• [TO DO]:
Go through the listing below and output exactly the line with "trainingDuration := 30 * 60;", the line with "Definition intervalKindLabel (st", and each line between; omit the rest.
....................
(** * Interval-walking timer: the timing engine of iwt-app

    The development embeds three pieces of the repository:

    - [AppTick]      : [src/App.tsx], the wall-clock version of the app whose
                       self-rescheduling [tick] drives the countdown and the
                       interval notifications;
    - [TimerDisplay] : the [TimerDisplay] component (shared values, the two
                       prop-sync effects and the per-frame callback);
    - [AppDisplay]   : the version of the app that is wired to [TimerDisplay]
                       and keeps [accumulatedMs]/[startMonoMs] in MMKV.

    Clock readings ([Date.now ()], [performance.now ()]) and durations are
    whole numbers of milliseconds or seconds, in [Z]; [Math.floor (a / b)]
    for a positive [b] is [Z.div], and the JavaScript remainder [%] is
    [Z.rem] (it takes the sign of the dividend). React state is threaded
    explicitly: a handler maps the state of the render it was created in to
    the state after its batched updates, together with the list of side
    effects it performed, in program order. An [async] handler is cut at its
    first [await]; what follows the [await] is a handler of its own. *)

From stdpp Require Import gmap strings list pretty sorting.
From Stdlib Require Import ZArith Lia Ascii.

#[local] Open Scope Z_scope.

(** ** JavaScript arithmetic used by the sources *)

Module Js.

(** [Math.floor (a / b)] on integers, [b > 0]. *)
Definition floor_div (a b : Z) : Z := a / b.

(** [a % b]: truncated remainder, sign of the dividend. *)
Definition rem (a b : Z) : Z := Z.rem a b.

(** A nullable number used as a condition ([!x], [if (x)]): [null],
    [undefined] and [0] are falsy. *)
Definition truthy (x : option Z) : bool :=
  match x with
  | Some v => negb (v =? 0)
  | None => false
  end.

(** *** [parseInt (s)] without a radix

    Strings are sequences of code units below 256. Leading white space is
    dropped, then an optional sign, then an optional [0x]/[0X] prefix that
    selects radix 16; the value is that of the longest prefix of digits,
    and [None] stands for [NaN] (no digit at all). *)

Definition isWhiteSpace (c : ascii) : bool :=
  let n := Z.of_N (N_of_ascii c) in
  (n =? 9) || (n =? 10) || (n =? 11) || (n =? 12) || (n =? 13)
  || (n =? 32) || (n =? 160).

Fixpoint trimStart (s : string) : string :=
  match s with
  | String.String c r => if isWhiteSpace c then trimStart r else s
  | String.EmptyString => s
  end.

Definition digitValue (c : ascii) : option Z :=
  let n := Z.of_N (N_of_ascii c) in
  if (48 <=? n) && (n <=? 57) then Some (n - 48)
  else if (97 <=? n) && (n <=? 122) then Some (n - 97 + 10)
  else if (65 <=? n) && (n <=? 90) then Some (n - 65 + 10)
  else None.

Fixpoint digits (radix : Z) (acc : option Z) (s : string) : option Z :=
  match s with
  | String.String c r =>
      match digitValue c with
      | Some d =>
          if d <? radix
          then digits radix (Some (default 0 acc * radix + d)) r
          else acc
      | None => acc
      end
  | String.EmptyString => acc
  end.

Definition parseInt (s : string) : option Z :=
  let s1 := trimStart s in
  let '(sign, s2) :=
    match s1 with
    | String.String "-"%char r => (-1, r)
    | String.String "+"%char r => (1, r)
    | _ => (1, s1)
    end in
  let '(radix, s3) :=
    match s2 with
    | String.String "0"%char (String.String "x"%char r)
    | String.String "0"%char (String.String "X"%char r) => (16, r)
    | _ => (10, s2)
    end in
  (fun v => sign * v) <$> digits radix None s3.

(** [Math.ceil (a / b)] on integers, [b > 0]. *)
Definition ceil_div (a b : Z) : Z := - ((- a) / b).

(** [s.padStart (target, pad)] for a one-character [pad]. *)
Definition padStart (target : nat) (pad : ascii) (s : string) : string :=
  String.string_of_list_ascii
    (replicate (target - String.length s) pad) +:+ s.

End Js.

(** Boolean comparisons on [Z] are reflected before [lia] is called. *)
Ltac zbool :=
  repeat match goal with
    | |- context [Z.eqb ?a ?b] => destruct (Z.eqb_spec a b)
    | |- context [Z.ltb ?a ?b] => destruct (Z.ltb_spec a b)
    | |- context [Z.leb ?a ?b] => destruct (Z.leb_spec a b)
    | H : context [Z.eqb ?a ?b] |- _ => destruct (Z.eqb_spec a b)
    | H : context [Z.ltb ?a ?b] |- _ => destruct (Z.ltb_spec a b)
    | H : context [Z.leb ?a ?b] |- _ => destruct (Z.leb_spec a b)
    end.

(** ** Side effects

    Both versions of the app talk to the same collaborators (the notification
    service, the alert dialog, the keyboard, the timeout queue), so the events
    are shared. A handler returns the events it raised, in program order. *)

(** Body selected by [sendIntervalNotification]. *)
Inductive IntervalMessage :=
| GreatStart
| HalfwayFirstInterval
| HalfwaySession (totalMinutes : Z)
| AlmostThere
| KeepGoing (minutes : Z).

Inductive Effect :=
| AlertInvalidDuration
| KeyboardDismiss
| ClearTimeout
| SetTimeout (delay : Z)
| StartNotification (duration : Z)
| IntervalNotification (elapsedSeconds : Z)
| CompleteNotification (totalMinutes : Z)
| DismissNotification (id : string).

(** ** [src/App.tsx]: the tick-driven app *)

Module AppTick.

(** The [useState] cells and the two refs of [App]. [timeoutRef] holds the
    delay of the pending [setTimeout], if any. *)
Record State := mkState {
  isTimerActive : bool;
  notificationId : option string;
  customDuration : string;
  trainingDuration : Z;
  showConfetti : bool;
  isPausePrompt : bool;
  startTime : option Z;
  pausedTime : Z;
  pauseStartTime : option Z;
  timeRemaining : Z;
  timeoutRef : option Z;
  lastTickRef : option Z
}.

Definition initial : State :=
  {| isTimerActive := false; notificationId := None;
     customDuration := "30"; trainingDuration := 30 * 60;
     showConfetti := false; isPausePrompt := false;
     startTime := None; pausedTime := 0; pauseStartTime := None;
     timeRemaining := 30 * 60; timeoutRef := None; lastTickRef := None |}.

(** *** Derived countdown of the current 3-minute interval *)

Definition elapsedSeconds (st : State) : Z :=
  trainingDuration st - timeRemaining st.

Definition currentIntervalRemaining (st : State) : Z :=
  if timeRemaining st =? 0 then 0
  else if Js.rem (elapsedSeconds st) 180 =? 0 then 180
  else 180 - Js.rem (elapsedSeconds st) 180.

Definition currentIntervalIndex (st : State) : Z :=
  Js.floor_div (elapsedSeconds st) 180 + 1.

Definition intervalKindLabel (st : State) : string :=
  if Js.rem (currentIntervalIndex st) 2 =? 1 then "Relaxed" else "Fast".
....................
• [TASK OUTPUT]:
     customDuration := "30"; trainingDuration := 30 * 60;
     showConfetti := false; isPausePrompt := false;
     startTime := None; pausedTime := 0; pauseStartTime := None;
     timeRemaining := 30 * 60; timeoutRef := None; lastTickRef := None |}.

(** *** Derived countdown of the current 3-minute interval *)

Definition elapsedSeconds (st : State) : Z :=
  trainingDuration st - timeRemaining st.

Definition currentIntervalRemaining (st : State) : Z :=
  if timeRemaining st =? 0 then 0
  else if Js.rem (elapsedSeconds st) 180 =? 0 then 180
  else 180 - Js.rem (elapsedSeconds st) 180.

Definition currentIntervalIndex (st : State) : Z :=
  Js.floor_div (elapsedSeconds st) 180 + 1.

Definition intervalKindLabel (st : State) : string :=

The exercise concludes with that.